[[ DATA EXTRACTS, beginning ]]

(* ===== verification/ImageExamples.v ===== *)
(** * ImageExamples: a driver, and the theorems on images

    A small driver file with one section of data that names hal.dll, a loader that maps
    it at 0x12000, and a test at 0x30000 that has intercepted a function of it. *)

From S2P Require Import Prelude Memory LocalPath Image ImageUpdate ImageData ImageLoads ImageHold.
From S2P Require Detours DetoursInv DetoursSpec DetoursExamples.

#[local] Existing Instances DetoursExamples.model_detours DetoursExamples.model_laws.

(** ** A file *)

Definition poke (off : nat) (bs l : list Z) : list Z := take off l ++ bs ++ drop (off + length bs) l.

(** The fields of the headers that are looked at, in 400 bytes. *)
Definition headers_of (sections base size : Z) : list Z :=
  poke 60 (le_split 4 64) (poke (64 + 6) (le_split 2 sections) (poke (64 + 20) (le_split 2 240)
    (poke (64 + 48) (le_split 8 base) (poke (64 + 80) (le_split 4 size) (repeat 0 400))))).

(** One section of four bytes at 376, and the name of a library. *)
Definition a_driver : list Z :=
  poke (64 + 40) (le_split 4 0x60) (poke (328 + 8) (le_split 4 4) (poke (328 + 12) (le_split 4 376)
    (poke (328 + 36) (le_split 4 0x80000040) (poke 376 [1; 2; 3; 4] (poke 384 (ascii "HAL.dll") (headers_of 1 0x12000 0x1000)))))).

Definition zeros_behind (n : nat) : Z := 0.

Definition result_of {A} (d : A) (r : result A) : A := match r with Ok a => a | Err _ => d end.

Definition changed_driver : list Z := (result_of ([], 0) (DdkUpdateImage zeros_behind a_driver 400)).1.

Lemma DdkUpdateImage_clean_witness :
  (exists b1, set_header a_driver = Ok (b1, 0x60)) /\ length changed_driver = 400%nat /\
  forall i, 0 <= i < 400 -> unnamed_at zeros_behind changed_driver i /\ unshared_at zeros_behind changed_driver i.
Proof.
  apply (DdkUpdateImage_clean zeros_behind a_driver changed_driver 0x60). vm_compute. reflexivity.
Defined.

Example changed_name : take 8 (drop 384 changed_driver) = ascii "ddk.dll" ++ [0].
Proof. by vm_compute. Qed.

(** A name at the very end: its replacement is one byte longer. *)
Example name_at_end : DdkUpdateImage zeros_behind (take 391 a_driver) 391 = Err (BadAccess 384).
Proof. by vm_compute. Qed.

[[ DATA EXTRACTS, end ]]

→ **ACTIVITY**
Word for word, return each of the entries shown above.

→ **ANSWER SECTION**
(* ===== verification/ImageExamples.v ===== *)
(** * ImageExamples: a driver, and the theorems on images

    A small driver file with one section of data that names hal.dll, a loader that maps
    it at 0x12000, and a test at 0x30000 that has intercepted a function of it. *)

From S2P Require Import Prelude Memory LocalPath Image ImageUpdate ImageData ImageLoads ImageHold.
From S2P Require Detours DetoursInv DetoursSpec DetoursExamples.

#[local] Existing Instances DetoursExamples.model_detours DetoursExamples.model_laws.

(** ** A file *)

Definition poke (off : nat) (bs l : list Z) : list Z := take off l ++ bs ++ drop (off + length bs) l.

(** The fields of the headers that are looked at, in 400 bytes. *)
Definition headers_of (sections base size : Z) : list Z :=
  poke 60 (le_split 4 64) (poke (64 + 6) (le_split 2 sections) (poke (64 + 20) (le_split 2 240)
    (poke (64 + 48) (le_split 8 base) (poke (64 + 80) (le_split 4 size) (repeat 0 400))))).

(** One section of four bytes at 376, and the name of a library. *)
Definition a_driver : list Z :=
  poke (64 + 40) (le_split 4 0x60) (poke (328 + 8) (le_split 4 4) (poke (328 + 12) (le_split 4 376)
    (poke (328 + 36) (le_split 4 0x80000040) (poke 376 [1; 2; 3; 4] (poke 384 (ascii "HAL.dll") (headers_of 1 0x12000 0x1000)))))).

Definition zeros_behind (n : nat) : Z := 0.

Definition result_of {A} (d : A) (r : result A) : A := match r with Ok a => a | Err _ => d end.

Definition changed_driver : list Z := (result_of ([], 0) (DdkUpdateImage zeros_behind a_driver 400)).1.

Lemma DdkUpdateImage_clean_witness :
  (exists b1, set_header a_driver = Ok (b1, 0x60)) /\ length changed_driver = 400%nat /\
  forall i, 0 <= i < 400 -> unnamed_at zeros_behind changed_driver i /\ unshared_at zeros_behind changed_driver i.
Proof.
  apply (DdkUpdateImage_clean zeros_behind a_driver changed_driver 0x60). vm_compute. reflexivity.
Defined.

Example changed_name : take 8 (drop 384 changed_driver) = ascii "ddk.dll" ++ [0].
Proof. by vm_compute. Qed.

(** A name at the very end: its replacement is one byte longer. *)
Example name_at_end : DdkUpdateImage zeros_behind (take 391 a_driver) 391 = Err (BadAccess 384).
Proof. by vm_compute. Qed.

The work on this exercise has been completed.